→ Task goal: Filter the entries for lines with the word "files".

[[ Source material open ]]

Lemma add_to_team_ok w team x i p :
  world_ok w -> teams w.1 !! team = Some x -> projects w.1 !! i = Some p -> p_org p = t_org x ->
  world_ok (add_to_team team i w.1, w.2) /\ forall j, j <> i -> untouched j w (add_to_team team i w.1, w.2).
Proof.
  intros [] Ht Hi Ho. split.
  - constructor; cbn; try done.
    + destruct ok_members0. constructor; cbn; try done.
      * intros j Hj. apply lookup_alter_None. auto.
      * intros j y [(-> & z & Hz & ->)|[_ Hz]]%lookup_alter_Some; [exact (wf_team _ _ Hz)|exact (wf_team _ _ Hz)].
      * intros j k y z Hj Hk. apply lookup_alter_Some in Hj as [(-> & y' & Hy & ->)|[_ Hy]]; apply lookup_alter_Some in Hk as [(-> & z' & Hz & ->)|[_ Hz]]; cbn; eauto.
    + intros t y j [(-> & z & Hz & ->)|[_ Hz]]%lookup_alter_Some Hj; [|eauto]. cbn in *. apply elem_of_union in Hj as [->%elem_of_singleton|Hj]; [|eauto].
      exists p. split; [done|]. congruence.
  - intros j Hj. constructor; cbn; try done. intros t. split.
    + intros (y & [(-> & z & Hz & ->)|[_ Hz]]%lookup_alter_Some & Hin); [|by exists y]. cbn in Hin. exists z. split; [done|set_solver].
    + intros (y & Hy & Hin). destruct (decide (t = team)) as [->|Hne]; [|exists y; by rewrite lookup_alter_ne].
      eexists. rewrite lookup_alter_eq, Hy. split; [done|]. cbn. set_solver.
Qed.

(** *** What a request does *)

Section effects.
Context (changed_slug : ustr -> option (option ustr) -> ustr) (a : Auth).

Definition fine (w w' : World) : Prop :=
  world_ok w' /\ forall i p, projects w.1 !! i = Some p -> role_in w.1 (p_org p) (auth_user a) = None -> untouched i w w'.

Lemma prj_fine_refl w : world_ok w -> fine w w.
Proof. intros H. split; [done|]. intros. apply prj_untouched_refl. Qed.

Lemma prj_granted_reply (P : World -> Prop) l w k : P w -> P k.2 -> P (granted l a w k).2.
Proof. intros ? ?. unfold granted. by destruct (has_permission _ _) as [[]|]. Qed.

Lemma find_project_Some w user o x i p :
  find_project w user o x = Some (i, p) -> projects w.1 !! i = Some p /\ project_visible w user i p = true /\ role_in w.1 (p_org p) user <> None.
Proof.
  intros [H1 H2]%find_row_Some. apply andb_prop in H2 as [H2 _]. apply andb_prop in H2 as [_ H2]. split_and!; [done|done|].
  unfold project_visible in H2. apply andb_prop in H2 as [_ H2]. destruct (orgs w.1 !! p_org p); [|done]. apply andb_prop in H2 as [_ H2%bool_decide_eq_true].
  intros E. rewrite E in H2. by destruct H2.
Qed.
Definition run (s : Database) := reconcile (u "https") (u "e.example") ex_settings ex_config (u "{}") (u "r1") s [].
Definition status_of (r : outcome unit * Database * adict ustr ustr) : outcome unit := r.1.1.

Lemma empty_run : run empty_db = (Done tt, (run empty_db).1.2, (run empty_db).2).
Proof. assert (status_of (run empty_db) = Done tt) as H by by_compute. revert H. unfold status_of. by destruct (run empty_db) as [[r s] f]; intros [= ->]. Qed.

Lemma empty_slugs_unique : slugs_unique (projects empty_db).
Proof. intros i j p q H. cbn in H. by rewrite lookup_empty in H. Qed.

Lemma empty_identities_apart : identities_apart empty_db.
Proof. intros o d d' p _ _ H. cbn in H. by rewrite lookup_empty in H. Qed.

Lemma reconcile_governs_witness : governed (u "https") (u "e.example") ex_config (u "{}") (u "r1") (run empty_db).1.2 (run empty_db).2.
Proof.
  apply (reconcile_governs (u "https") (u "e.example") ex_settings ex_config (u "{}") (u "r1") empty_db []);
    [apply empty_slugs_unique|apply empty_identities_apart|apply empty_run].
Defined.

Lemma reconcile_idempotent_witness :
  exists s'', reconcile (u "https") (u "e.example") ex_settings ex_config (u "{}") (u "r2") (run empty_db).1.2 (run empty_db).2 = (Done tt, s'', (run empty_db).2)
    /\ password_renewed ex_config (u "r2") (run empty_db).1.2 s''.
Proof.
  apply (reconcile_idempotent (u "https") (u "e.example") ex_settings ex_config (u "{}") (u "r1") (u "r2") empty_db []);
    [apply empty_slugs_unique|apply empty_identities_apart|apply empty_run].
Defined.

Example first_dsn : aget (u "sales-pulse-web.dsn") (run empty_db).2 = Some (u "https://aaaaaaaaaaaa4aaa8aaaaaaaaaaaaaa1@e.example/41401" ++ [10]).
Proof. by_compute. Qed.

(** A project of the id of one definition and the slug of an earlier one is taken by both: it
    ends as the later one, and the file of the earlier one holds a key that is gone. A second
    run then makes the earlier one. *)
Example swapped_identity_loses_project :
  let r := run (db_with {[41402 := project_row "sales-pulse-web" false]}) in
  status_of r = Done tt
  /\ (pr_slug <$> projects r.1.2 !! 41402) = Some (u "sales-pulse-worker") /\ projects r.1.2 !! 41401 = None
  /\ aget (u "sales-pulse-web.dsn") r.2 = Some (u "https://aaaaaaaaaaaa4aaa8aaaaaaaaaaaaaa1@e.example/41402" ++ [10])
  /\ first_row (fun k => ustr_eqb (pk_public_key k) (u "aaaaaaaaaaaa4aaa8aaaaaaaaaaaaaa1")) (keys r.1.2) = None
  /\ (pr_slug <$> projects (run r.1.2).1.2 !! 41401) = Some (u "sales-pulse-web").
Proof. cbn zeta. split_and!; by_compute. Qed.
Definition within (s : Tables) (f : Filters) (id : Z) (i : Issue) : bool :=
  match f_ids f with Some l => bool_decide (id ∈ l) | None => true end &&
  match f_start f with Some t => t <=? first_seen i | None => true end &&
  match f_end f with Some t => first_seen i <=? t | None => true end &&
  match f_projects f with Some l => bool_decide (project i ∈ l) | None => true end &&
  match f_environment f with [] => true | l => has_tag s id (fun t => ustr_eqb (tag_key t) (u "environment") && bool_decide (tag_value t ∈ l)) end.

(** The version nibble of a UUID of the usual variant. *)
Definition is_uuid7 (n : Z) : bool := (Z.land (Z.shiftr n 76) 15 =? 7) && (Z.land (Z.shiftr n 62) 3 =? 2).

(** [filter_issue_list] *)
Definition filter_issue_list (s : Tables) (q : query) (f : Filters) (event_id organization_id : option Z) : query :=
  fun id i =>
    q id i && within s f id i &&
    match event_id with
    | Some e =>
        existsb (fun ev => (ev_issue ev =? id) &&
          if is_uuid7 e then ev_id ev =? e
          else bool_decide (ev_event_id ev = Some e) && match organization_id with Some o => ev_org ev =? o | None => true end) (events s)
    | None =>
        match f_query f with
        | Some t => if truthy t then forallb (holds s organization_id id i) (parse_query t) else true
        | None => true
        end
    end.

(** The ids of the rows of a query. *)
Definition rows (s : Tables) (q : query) : list Z :=
  filter (fun id => match issues s !! id with Some i => q id i | None => false end = true) (scan (map fst (map_to_list (issues s)))).

(** [list_issues] and [list_project_issues] before sorting and paging. *)
Definition event_of_query (s : Tables) (organization_slug : ustr) (f : Filters) : option Z * option Z :=
  match f_query f with
  | Some t =>
      if truthy t then
        let e := uuid_of t in
        (e, if match e with Some n => is_uuid7 n | None => false end then None else org_by_slug s organization_slug)
      else (None, None)
  | None => (None, None)
  end.

Definition list_issues (user : Z) (organization_slug : ustr) (f : Filters) (s : Tables) : option (list Z) :=
  match get_queryset s user (Some organization_slug) None with
  | None => None
  | Some q =>
      let '(e, o) := event_of_query s organization_slug f in
      Some (rows s (filter_issue_list s (fun id i => q id i && negb (is_deleted i)) f e o))
  end.

Definition list_project_issues (user : Z) (organization_slug project_slug : ustr) (f : Filters) (s : Tables) : option (list Z) :=
  match get_queryset s user (Some organization_slug) (Some project_slug) with
  | None => None
  | Some q => let '(e, o) := event_of_query s organization_slug f in Some (rows s (filter_issue_list s q f e o))
  end.

Definition get_issue (user id : Z) (s : Tables) : option Issue :=
  match get_queryset s user None None, issues s !! id with
  | Some q, Some i => if q id i then Some i else None
  | _, _ => None
  end.

(** ** Changing one issue *)

Abbreviation response := (Z * Tables)%type.

(** The payload: a status, the release of [statusDetails], an assignee that is set, maybe to
    none, and a merge. *)
Record Update := {
  p_status : option Z; p_in_release : option ustr; p_in_next_release : bool; p_assigned_to : option (option ustr); p_merge : option Z }.
(* ===== verification/LogQuery.v ===== *)
(** * Searching logs

    [logs/api.py]: the SQL of a search and what it selects, the table of recent logs and the
    files of older ones, pages and their cursors, single logs, counts, statistics and the
    names logs use. *)
From S2P Require Import Prelude PyStr PyValue PyDate EventAuth PartitionManager Compaction ColdStorage Logs Cursor.

Definition DEFAULT_LOOKBACK_DAYS : Z := 7.

(** ** Rows *)

(** A row as the database or a file gives it; the span id is a number or, in files, a text. *)
Record RawRow := {
  w_id : Z; w_trace_id : option Z; w_organization_id : Z; w_project_id : Z; w_span_id : option Z + ustr; w_level : Z; w_severity_number : option Z;
  w_body : option ustr; w_service : option ustr; w_environment : option ustr; w_host : option ustr; w_data : value }.

Record LogEventRow := {
  id : Z; trace_id : option Z; organization_id : Z; project_id : Z; span_id : option Z; level : Z; severity_number : option Z;
  body : ustr; service : ustr; environment : ustr; host : ustr; data : value }.

(** ** Searches *)

(** The arguments of a query; an empty list or text is none. *)
Record Search := {
  s_organization : Z; s_start : Z; s_end : Z; s_projects : list Z; s_levels : list Z;
  s_service : ustr; s_environment : ustr; s_host : ustr; s_trace : ustr; s_query : ustr }.

Inductive column := ColOrganization | ColId | ColProject | ColLevel | ColService | ColEnvironment | ColHost | ColTrace | ColBody.
Inductive comparison := Equal | AtLeast | Below | OneOf | Ilike.
Inductive param := PInt (n : Z) | PText (s : ustr) | PUuid (n : Z).

(** A condition with its number of placeholders, or with the numbers of its parameters. *)
Record clause (A : Type) := Clause { c_column : column; c_comparison : comparison; c_args : A }.
Arguments Clause {A} _ _ _.
Arguments c_column {A} _.
Arguments c_comparison {A} _.
Arguments c_args {A} _.

(** [query.replace(...)], so that the text is searched for as it is. *)
Definition escape (query : ustr) : ustr :=
  replace (u "_") (u "\_") (replace (u "%") (u "\%") (replace (u "\") (u "\\") query)).

(** *** [_build_hot_where] *)

Abbreviation hot_sql := (list (clause nat) * list param)%type.

Definition and_hot (col : column) (cmp : comparison) (vals : list param) (q : hot_sql) : hot_sql := (q.1 ++ [Clause col cmp (length vals)], q.2 ++ vals).
Definition when {A} (b : bool) (f : A -> A) (x : A) : A := if b then f x else x.

Definition build_hot_where (s : Search) (cursor_position : option Z) : hot_sql :=
  let '(start_uuid, end_uuid) := get_range_for_date (s_start s) (s_end s) in
  let q := and_hot ColOrganization Equal [PInt (s_organization s)] ([], []) in
  let q := and_hot ColId Below [PUuid end_uuid] (and_hot ColId AtLeast [PUuid start_uuid] q) in
  let q := when (bool_decide (s_projects s <> [])) (and_hot ColProject OneOf (map PInt (s_projects s))) q in
  let q := when (bool_decide (s_levels s <> [])) (and_hot ColLevel OneOf (map PInt (s_levels s))) q in
  let q := when (truthy (s_service s)) (and_hot ColService Equal [PText (s_service s)]) q in
  let q := when (truthy (s_environment s)) (and_hot ColEnvironment Equal [PText (s_environment s)]) q in
  let q := when (truthy (s_host s)) (and_hot ColHost Equal [PText (s_host s)]) q in
  let q := when (truthy (s_trace s)) (and_hot ColTrace Equal [PText (s_trace s)]) q in
  let q := when (truthy (s_query s)) (and_hot ColBody Ilike [PText (u "%" ++ escape (s_query s) ++ u "%")]) q in
  match cursor_position with Some c => and_hot ColId Below [PUuid c] q | None => q end.

(** *** The conditions for files, with numbered parameters *)

Abbreviation cold_sql := (list (clause (list nat)) * list param)%type.
(** A monthly subscription has no usage history: its stored cycle is Stripe's period, and
    every earlier one starts before the period, which is taken for the start of the plan. *)
Lemma monthly_history_lost add_months now s e n :
  (forall t n, month_index (add_months t n) = month_index t + n) -> 0 < n ->
  compute_cycle add_months now s e false = (s, e) /\
  compute_cycle_n_ago add_months
    {| current_period_start := s; current_period_end := e; subscription_cycle_start := Some s; subscription_cycle_end := Some e |} n = None.
Proof.
  intros H Hn. split; [done|]. unfold compute_cycle_n_ago. cbn [subscription_cycle_start subscription_cycle_end current_period_start].
  assert (add_months s (- n) < s) as Hlt by (apply month_index_lt; rewrite H; lia). by replace (add_months s (- n) <? s) with true by lia.
Qed.

(** The first month of an annual plan that starts on the 31st is lost in February: the cycle
    before is counted back from the 28th. *)
Example clamped_history_lost :
  let start := day 2025 1 31 in
  let cycle := compute_cycle calendar_add_months (day 2025 3 10) start (day 2026 1 31) true in
  cycle = (day 2025 2 28, day 2025 3 31) /\
  compute_cycle_n_ago calendar_add_months
    {| current_period_start := start; current_period_end := day 2026 1 31; subscription_cycle_start := Some cycle.1; subscription_cycle_end := Some cycle.2 |} 1 = None.
Proof. split; by_compute. Qed.
Inductive reachable : World -> Prop :=
  | Start t : reachable {| st := {| apps := ∅; grants := ∅; access := ∅; refresh := ∅; next_id := 1 |}; now := t; log := [] |}
  | Step w w' : reachable w -> step w w' -> reachable w'.

(** The user consented that the client has these scopes. *)
Definition covered (l : list Event) (user : Z) (client : ustr) (sc : list ustr) : Prop :=
  exists k g, Consented user k g ∈ l /\ g_client g = client /\ sc ⊆ g_scopes g.

(** Rows that differ in nothing but their revocation. *)
Definition same_row (r r' : OAuthRefreshToken) : Prop := set_revoked r = set_revoked r'.

Record log_ok (s : Store) (l : list Event) : Prop := {
  ok_signed : forall d t, Signed d t ∈ l -> Forall wordy (default [] (pl_scopes d));
  ok_consent : forall v k g, Consented v k g ∈ l -> g_user g = v /\ Forall wordy (g_scopes g);
  ok_code_once : forall v v' k g g', Consented v k g ∈ l -> Consented v' k g' ∈ l -> v = v' /\ g = g';
  ok_loaded : forall client c, CodeLoaded client c ∈ l -> exists v g, Consented v (hash (code c)) g ∈ l /\ g_client g = client /\ g_scopes g = ac_scopes c;
  ok_read : forall client c v, GrantRead client c v ∈ l -> exists g, Consented v (hash (code c)) g ∈ l /\ g_client g = client /\ g_scopes g = ac_scopes c;
  ok_refresh_loaded : forall client f, RefreshLoaded client f ∈ l ->
    exists i r, refresh s !! i = Some r /\ application_id r = client /\ token_digest r = hash (token f) /\ rf_scopes f = words (rt_scopes r);
  ok_row_read : forall client f asked i r0, RowRead client f asked i r0 ∈ l -> asked ⊆ rf_scopes f /\
    exists r, refresh s !! i = Some r /\ same_row r r0 /\ application_id r = client /\ rf_scopes f = words (rt_scopes r) }.

Record store_ok (s : Store) (l : list Event) : Prop := {
  ok_grants : forall k g e, grants s !! k = Some (g, e) -> Consented (g_user g) k g ∈ l;
  ok_access : forall k a e, access s !! k = Some (a, e) -> covered l (ad_user a) (ad_client a) (ad_scopes a);
  ok_ids : forall i r, refresh s !! i = Some r -> i < next_id s;
  ok_digests : forall i j r r', refresh s !! i = Some r -> refresh s !! j = Some r' -> token_digest r = token_digest r' -> i = j;
  ok_rows : forall i r, refresh s !! i = Some r -> covered l (rt_user r) (application_id r) (words (rt_scopes r)) }.
(** The pages that are walked through are together the whole list of Stripe, in order, when
    the walk is as long as the list needs. *)
Theorem pages_of_stripe_complete {A} (id_of : A -> ustr) all fetch fuel : stripe_list id_of all fetch -> (length all < 100 * fuel)%nat ->
  exists pages, _paginated_stripe_get id_of fetch fuel None = map Ok pages /\ concat pages = all.
Proof. intros H Hf. by apply (pages_from id_of all fetch H fuel all [] None); [done|apply H|]. Qed.

Lemma pages_of_stripe_complete_witness :
  let all := [u "a"; u "b"] in
  let fetch (c : option ustr) : res (list ustr * bool) :=
    match c with None => Ok (all, false) | Some x => if ustr_eqb x (u "a") then Ok ([u "b"], false) else Ok ([], false) end in
  exists pages, _paginated_stripe_get id fetch 1 None = map Ok pages /\ concat pages = all.
Proof.
  cbv zeta. apply pages_of_stripe_complete; [|cbn; lia]. split; [by_compute|].
  intros before x after H. destruct before as [|y before]; [injection H as <- <-; by_compute|].
  injection H as <- H. destruct before as [|z before]; [injection H as <- <-; by_compute|]. injection H as <- H. by destruct before.
Defined.
#[export] Hint Resolve is_Some_kept is_Some_alter price_product_ok sub_price_ok sub_org_ok primary_ok default_price_ok product_range price_range sub_range : stripe.

Ltac table_cases :=
  repeat match goal with
  | H : <[_ := _]> _ !! _ = Some _ |- _ => apply insert_cases in H as [[-> ->]|H]
  | H : alter _ _ _ !! _ = Some _ |- _ => apply alter_cases in H as [[-> (? & ? & ->)]|H]
  end.

Ltac db_ok_tac := constructor; cbn [products prices subs orgs]; intros; table_cases; eauto with stripe.

Lemma preserves_upsert_product id f : preserves (upsert_product id f).
Proof.
  intros d d' H Hok. unfold upsert_product in H. destruct (f_description f) as [text|]; [|done]. unfold positive_big in H.
  destruct (BIGINT <=? f_events f) eqn:E1; [done|]. destruct (f_events f <? 0) eqn:E2; [done|]. cbn [res_bind] in H.
  destruct (negb (fits 30 id)); [done|]. injection H as <-. bool_split. db_ok_tac. cbn in H0. destruct (products d !! id) as [r0|] eqn:E; [|done]. eauto with stripe.
Qed.

Lemma preserves_upsert_price id r : preserves (upsert_price id r).
Proof.
  intros d d' H Hok. unfold upsert_price in H. destruct (price_row_ok id r) eqn:E; [|done]. cbn [negb] in H.
  destruct (products d !! pc_product r) eqn:Ep; [|done]. injection H as <-. db_ok_tac.
Qed.

Lemma preserves_upsert_sub id r : preserves (upsert_sub id r).
Proof.
  intros d d' H Hok. unfold upsert_sub in H. destruct (sub_row_ok id r) eqn:E; [|done]. destruct (sub_keys_ok r d) eqn:Ek; [|done]. cbn [negb] in H.
  unfold sub_keys_ok in Ek. injection H as <-. apply andb_true_iff in Ek as [Ep%bool_decide_eq_true Eo].
  db_ok_tac. cbn in H0. rewrite H0 in Eo. by apply bool_decide_eq_true in Eo.
Qed.

(** A change of an organization that points to no other subscription than before. *)
Lemma preserves_update_org org f : (forall o, o_primary (f o) = None \/ o_primary (f o) = o_primary o) -> preserves (update_org org f).
Proof.
  intros Hf d d' [= <-] Hok. db_ok_tac. destruct (Hf x) as [E|E]; rewrite E in H0; [done|]. eauto with stripe.
Qed.

Lemma preserves_upsert_rows {A} (up : ustr -> A -> DB -> res DB) rows : (forall i r, preserves (up i r)) -> preserves (bulk_upsert up rows).
Proof.
  intros Hup d d' H. unfold bulk_upsert in H. destruct (bool_decide _); [|done]. revert d H. induction rows as [|[i r] rows IH]; intros d H Hok; cbn in H.
  - by injection H as <-.
  - destruct (up i r d) as [d1|] eqn:E; [|done]. apply (IH d1); [done|]. by eapply Hup.
Qed.

Lemma preserves_save_sub id r : preserves (save_sub id r).
Proof.
  intros d d' H Hok. unfold save_sub in H. destruct (sub_row_ok id r) eqn:E; [|done]. injection H as <-. db_ok_tac; cbn in *; eauto with stripe.
Qed.

Lemma preserves_save_cycle id c : preserves (save_cycle id c).
Proof. intros d d' [= <-] Hok. db_ok_tac; cbn in *; eauto with stripe. exact (sub_range _ Hok _ _ H). Qed.

Lemma preserves_save_metered_item id i : preserves (save_metered_item id i).
Proof.
  intros d d' H Hok. unfold save_metered_item in H. destruct (fits 255 i) eqn:E; [|done]. injection H as <-. db_ok_tac; cbn in *; eauto with stripe.
  pose proof (sub_range _ Hok _ _ H) as Hr. unfold sub_row_ok in *. cbn [set_metered_item s_status s_method s_metered_item]. apply andb_true_iff in Hr as [Hr _]. by rewrite Hr, E.
Qed.

Lemma preserves_touch_price p : preserves (touch_price p).
Proof. intros d d'. unfold touch_price. destruct (price_ref _); [|done]. apply preserves_upsert_price. Qed.

Lemma preserves_save_customer org c : preserves (save_customer org c).
Proof. intros d d'. unfold save_customer. destruct (fits 28 c); [|done]. apply preserves_update_org. intros o. by right. Qed.

Lemma preserves_remove_inactive : preserves remove_inactive_primary_subscriptions.
Proof.
  intros d d' [= <-] Hok. constructor; cbn [products prices subs orgs]; eauto with stripe.
  - intros i r o H1 H2. rewrite lookup_fmap. apply fmap_is_Some. eauto with stripe.
  - intros i o p H1 H2. rewrite lookup_fmap in H1. apply fmap_Some in H1 as (x & Hx & ->). destruct (inactive_primary d x); [done|]. eauto with stripe.
Qed.

Lemma preserves_set_primaries ids : preserves (set_primary_subscriptions_for_organizations ids).
Proof.
  intros d d' [= <-] Hok. constructor; cbn [products prices subs orgs]; eauto with stripe.
  - intros i r o H1 H2. rewrite map_lookup_imap. destruct (sub_org_ok _ Hok _ _ _ H1 H2) as [x ->]. by eexists.
  - intros i o p H1 H2. rewrite map_lookup_imap in H1. destruct (orgs d !! i) as [x|] eqn:E; [|done]. cbn in H1. injection H1 as <-.
    destruct (bool_decide _); [|eauto with stripe]. cbn in H2. destruct (get_primary_best _ _ _ H2) as (r & Hr & _). by rewrite Hr.
Qed.

(** ** The deletion of products *)

Section fixpoint_.
Context (f : gset ustr -> gset ustr) (D : gset ustr).
Hypothesis grows : forall X, X ⊆ f X.
Hypothesis bounded : forall X, X ⊆ D -> f X ⊆ D.

Lemma iter_bounded X n : X ⊆ D -> Nat.iter n f X ⊆ D.
Proof. intros H. induction n as [|n IH]; [done|]. apply bounded, IH. Qed.

Lemma iter_grows X n : Nat.iter n f X = f (Nat.iter n f X) \/ (n <= size (Nat.iter n f X))%nat.
Proof.
  induction n as [|n IH]; [right; lia|]. change (Nat.iter (S n) f X) with (f (Nat.iter n f X)). set (Y := Nat.iter n f X) in *.
  destruct (decide (f Y = Y)) as [E|E]; [left; by rewrite E|]. right. destruct IH as [IH|IH]; [congruence|].
  assert (Y ⊂ f Y) as Hs by (split; [apply grows|intros Hs; apply E; apply set_eq; intros x; split; [apply Hs|apply grows]]).
  pose proof (subset_size _ _ Hs). lia.
Qed.

Lemma iter_fixpoint X n : X ⊆ D -> (size D <= n)%nat -> f (Nat.iter n f X) = Nat.iter n f X.
Proof.
  intros HX Hn. destruct (iter_grows X n) as [E|E]; [done|]. pose proof (iter_bounded X n HX) as Hb. set (Y := Nat.iter n f X) in *.
  assert (Y = D) as ->. { apply set_eq. intros x. split; [apply Hb|]. intros Hx. destruct (decide (x ∈ Y)) as [|Hx']; [done|].
    assert (Y ⊂ D) as Hs by (split; [done|set_solver]). pose proof (subset_size _ _ Hs). lia. }
  apply set_eq. intros x. split; [by apply bounded|apply grows].
Qed.
End fixpoint_.

Lemma cascaded_closed d gone : gone ⊆ dom (products d) -> cascade d (cascaded d gone) = cascaded d gone.
Proof.
  intros H. apply (iter_fixpoint (cascade d) (dom (products d))); [intros X; unfold cascade; apply union_subseteq_l| |done|by rewrite size_dom].
  intros X HX. unfold cascade. apply union_least; [done|]. apply dom_filter_subseteq.
Qed.

Lemma preserves_delete_stale ids : preserves (fun d => delete_products (stale_products ids d) d).
Proof.
  intros d d' H Hok. unfold delete_products in H. set (gone := cascaded d (stale_products ids d)) in *.
  assert (cascade d gone = gone) as Hclosed by (apply cascaded_closed, dom_filter_subseteq).
  destruct (bool_decide _) eqn:Ec; [|done]. apply bool_decide_eq_true in Ec. injection H as <-.
  constructor; cbn [products prices subs orgs]; eauto with stripe.
  - intros i r [H1 H2]%map_lookup_filter_Some. destruct (price_product_ok _ Hok _ _ H1) as [x Hx]. exists x. by apply map_lookup_filter_Some.
  - intros i r p [H1 H2]%map_lookup_filter_Some Hp. destruct (default_price_ok _ Hok _ _ _ H1 Hp) as [pr Hpr].
    exists pr. apply map_lookup_filter_Some. split; [done|]. cbn. intros Hg. apply H2. cbn [fst]. rewrite <- Hclosed. unfold cascade. apply elem_of_union_r, elem_of_dom.
    exists r. apply map_lookup_filter_Some. split; [done|]. cbn. unfold falls. rewrite Hp. cbn. rewrite Hpr. by apply bool_decide_eq_true.
  - intros i r [H1 _]%map_lookup_filter_Some. by apply (product_range _ Hok i).
  - intros i r [H1 _]%map_lookup_filter_Some. by apply (price_range _ Hok i).
Qed.

(** ** Operations *)

Definition keeps {A} (m : M A) : Prop := forall w, db_ok (db w) -> db_ok (db (m w).1).

Lemma keeps_same {A} (m : M A) : (forall w, db (m w).1 = db w) -> keeps m.
Proof. intros H w Hok. by rewrite H. Qed.

Lemma keeps_ret {A} (x : A) : keeps (ret x).
Proof. by apply keeps_same. Qed.

Lemma keeps_raise {A} e : keeps (@raise A e).
Proof. by apply keeps_same. Qed.

Lemma keeps_lift {A} (r : res A) : keeps (lift r).
Proof. by apply keeps_same. Qed.

Lemma keeps_get_db : keeps get_db.
Proof. by apply keeps_same. Qed.

Lemma keeps_emit e : keeps (emit e).
Proof. by apply keeps_same. Qed.

Lemma keeps_call ok e : keeps (call ok e).
Proof. destruct ok; by apply keeps_same. Qed.

Lemma keeps_execute f : preserves f -> keeps (execute f).
Proof. intros H w Hok. unfold execute. destruct (f (db w)) as [d|] eqn:E; [|done]. by apply (H (db w)). Qed.

Lemma keeps_bind {A B} (m : M A) (k : A -> M B) : keeps m -> (forall x, keeps (k x)) -> keeps (bindM m k).
Proof.
  intros Hm Hk w Hok. unfold bindM. specialize (Hm w Hok). destruct (m w) as [w1 [x|e]]; [|done]. by apply Hk.
Qed.

Lemma keeps_each {A} (f : A -> M unit) l : (forall x, keeps (f x)) -> keeps (each f l).
Proof. intros Hf. induction l as [|x l IH]; [apply keeps_ret|]. by apply keeps_bind. Qed.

[[ Source material closed ]]

→ Output for this exercise:
    files of older ones, pages and their cursors, single logs, counts, statistics and the
(** A row as the database or a file gives it; the span id is a number or, in files, a text. *)
(** *** The conditions for files, with numbered parameters *)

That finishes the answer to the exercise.